■ **YOUR GOAL**: How do the records below read from their first line through the line containing "discriminate H."? Write those lines out exactly.

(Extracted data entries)
Lemma walk_ast_reached {R : Type}
    (visit : dict value -> list R * option string) :
  forall ast, reached (visited visit ast) (walk_ast visit ast).
Proof.
  fix IH 1. intros [ | b | z | q | s | items | items];
    try (exists []; split; reflexivity).
  - change (reached (flat_map (fun node => fst (visit node))
                       (flat_map dicts_of items))
              (each (walk_ast visit) items)).
    rewrite flat_map_flat_map.
    apply each_reached.
    induction items as [|item items IHitems]; constructor;
      [apply IH | exact IHitems].
  - unfold visited. cbn [walk_ast dicts_of flat_map].
    destruct (visit items) as [found [e|]] eqn:Ev; cbn [fst].
    + eexists. split; [reflexivity | discriminate].
    + match goal with
      | |- context [each ?f items] =>
          assert (Hc : reached
                         (flat_map (fun kv : string * value =>
                                      visited visit (snd kv)) items)
                         (each f items));
          [ apply each_reached | destruct (each f items) as [found' e'] ]
      end.
      * clear Ev. induction items as [|[k child] items IHitems];
          constructor; [|exact IHitems].
        pose proof (IH child) as Hchild. cbn [snd].
        destruct child; try exact Hchild; exists []; split; reflexivity.
      * destruct Hc as (rest & Hall & Hrest). cbn [fst snd] in *.
        exists rest. split; [|exact Hrest].
        cbn [fst]. rewrite <- List.app_assoc, <- Hall.
        f_equal. unfold visited.
        rewrite flat_map_flat_map.
        apply flat_map_ext. intros [k child]. reflexivity.
Qed.

(** *** Hooks *)

Lemma react_hooks_start_with_use (s : string) :
  str_in s react_hooks = true -> startswith s "use" = true.
Proof.
  unfold str_in, react_hooks. cbn [existsb]. intro H.
  repeat (apply orb_true_iff in H; destruct H as [H|H];
          [apply String.eqb_eq in H; subst s; reflexivity|]).
  discriminate H.
Qed.

Lemma names_a_hook_true (name : value) :
  names_a_hook name = Returns true ->
  exists s, name = VStr s /\ startswith s "use" = true.
Proof.
  destruct name as [ | b | z | q | s | l | d]; try discriminate.
  cbn [names_a_hook]. intro H. exists s. split; [reflexivity|].
  assert (Hor : str_in s react_hooks || startswith s "use" = true)
    by congruence.
  apply orb_true_iff in Hor. destruct Hor as [Hin|Hs]; [|exact Hs].
  apply react_hooks_start_with_use, Hin.
Qed.

Lemma hook_visit_names `{Builtins} (node : dict value) :
  returned (Forall (fun h => exists s, hook_name h = VStr s
                                       /\ startswith s "use" = true))
           (hook_visit node).
Proof.
  unfold hook_visit.
  destruct (is_text (dict_or node "type" VNone) "CallExpression");
    [|constructor].
  apply returned_bind. intros callee_type _.
  destruct (is_text callee_type "Identifier"); [|constructor].
  apply returned_bind. intros name _.
  apply returned_bind. intros [|] Hhook; [|constructor].
  apply returned_bind. intros line_num _.
  apply returned_bind. intros args _.
  constructor; [|constructor].
  exact (names_a_hook_true name Hhook).
Qed.

(** *** Components *)

Lemma upper_not_lower (c : ascii) : is_upper c = true -> is_lower c = false.
Proof.
  destruct c as [[] [] [] [] [] [] [] []]; intro H;
    try discriminate H; reflexivity.
Qed.

Lemma isupper_one (c : ascii) : isupper (String c "") = is_upper c.
Proof.
  unfold isupper. cbn [chars list_ascii_of_string existsb].
  rewrite !orb_false_r.
  destruct (is_upper c) eqn:E.
  - rewrite (upper_not_lower c E). reflexivity.
  - apply andb_false_r.
Qed.

Lemma _is_component_name_true (name : value) :
  _is_component_name name = Returns true -> capitalised name.
Proof.
  unfold _is_component_name.
  destruct (negb (truthy name)); [discriminate|].
  destruct name as [ | b | z | q | s | l | d]; try discriminate.
  - cbn [first_item]. destruct (chars s) as [|c rest] eqn:Es;
      [discriminate|].
    cbn [bind isupper_of]. rewrite isupper_one.
    destruct (is_upper c) eqn:Ec; [|discriminate].
    cbn [isidentifier_of]. intro Hid.
    exists s, c, rest. repeat split; congruence.
  - cbn [first_item]. destruct l as [|x l]; [discriminate|].
    cbn [bind]. destruct x; try discriminate.
    cbn [isupper_of]. destruct (isupper s); discriminate.
Qed.

Lemma component_as_recorded (name : value) (type : string)
    (props : list value) (line : value) :
  In type ["function"; "arrow"; "class"] -> capitalised name ->
  as_recorded (component name type props line).
Proof. intros Ht Hn. repeat split; assumption. Qed.

Lemma function_component_shape (node : dict value) :
  returned (Forall as_recorded) (function_component node).
Proof.
  unfold function_component.
  apply returned_bind. intros [|] Hname; [|constructor].
  apply returned_bind. intros props _.
  constructor; [|constructor].
  apply component_as_recorded; [simpl; auto|].
  exact (_is_component_name_true _ Hname).
Qed.

Lemma class_component_shape (node : dict value) :
  returned (Forall as_recorded) (class_component node).
Proof.
  unfold class_component.
  apply returned_bind. intros [|] Hname; [|constructor].
  constructor; [|constructor].
  apply component_as_recorded; [simpl; auto|].
  exact (_is_component_name_true _ Hname).
Qed.

Lemma arrow_component_shape (node : dict value) (declarator : value) :
  returned (Forall as_recorded) (arrow_component node declarator).
Proof.
  unfold arrow_component.
  destruct declarator as [ | | | | | |d]; try constructor.
  destruct (dict_or d "init" (VDict [])) as [ | | | | | |init_node];
    try constructor.
  destruct (is_text (dict_or init_node "type" VNone)
              "ArrowFunctionExpression"); [|constructor].
  apply returned_bind. intros [|] Hname; [|constructor].
  apply returned_bind. intros props _.
  constructor; [|constructor].
  apply component_as_recorded; [simpl; auto|].
  exact (_is_component_name_true _ Hname).
Qed.

Lemma component_visit_shape (node : dict value) :
  Forall as_recorded (fst (component_visit node)).
Proof.
  unfold component_visit.
  destruct (is_text (dict_or node "type" VNone) "FunctionDeclaration").
  { apply of_raising_Forall, function_component_shape. }
  destruct (is_text (dict_or node "type" VNone) "VariableDeclaration").
  { destruct (iterate (dict_or node "declarations" (VList [])))
      as [declarators|e]; [|constructor].
    apply each_Forall, Forall_forall. intros declarator _.
    apply of_raising_Forall, arrow_component_shape. }
  destruct (is_text (dict_or node "type" VNone) "ClassDeclaration").
  { apply of_raising_Forall, class_component_shape. }
  constructor.
Qed.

■ **OUTPUT**:
Lemma walk_ast_reached {R : Type}
    (visit : dict value -> list R * option string) :
  forall ast, reached (visited visit ast) (walk_ast visit ast).
Proof.
  fix IH 1. intros [ | b | z | q | s | items | items];
    try (exists []; split; reflexivity).
  - change (reached (flat_map (fun node => fst (visit node))
                       (flat_map dicts_of items))
              (each (walk_ast visit) items)).
    rewrite flat_map_flat_map.
    apply each_reached.
    induction items as [|item items IHitems]; constructor;
      [apply IH | exact IHitems].
  - unfold visited. cbn [walk_ast dicts_of flat_map].
    destruct (visit items) as [found [e|]] eqn:Ev; cbn [fst].
    + eexists. split; [reflexivity | discriminate].
    + match goal with
      | |- context [each ?f items] =>
          assert (Hc : reached
                         (flat_map (fun kv : string * value =>
                                      visited visit (snd kv)) items)
                         (each f items));
          [ apply each_reached | destruct (each f items) as [found' e'] ]
      end.
      * clear Ev. induction items as [|[k child] items IHitems];
          constructor; [|exact IHitems].
        pose proof (IH child) as Hchild. cbn [snd].
        destruct child; try exact Hchild; exists []; split; reflexivity.
      * destruct Hc as (rest & Hall & Hrest). cbn [fst snd] in *.
        exists rest. split; [|exact Hrest].
        cbn [fst]. rewrite <- List.app_assoc, <- Hall.
        f_equal. unfold visited.
        rewrite flat_map_flat_map.
        apply flat_map_ext. intros [k child]. reflexivity.
Qed.

(** *** Hooks *)

Lemma react_hooks_start_with_use (s : string) :
  str_in s react_hooks = true -> startswith s "use" = true.
Proof.
  unfold str_in, react_hooks. cbn [existsb]. intro H.
  repeat (apply orb_true_iff in H; destruct H as [H|H];
          [apply String.eqb_eq in H; subst s; reflexivity|]).
  discriminate H.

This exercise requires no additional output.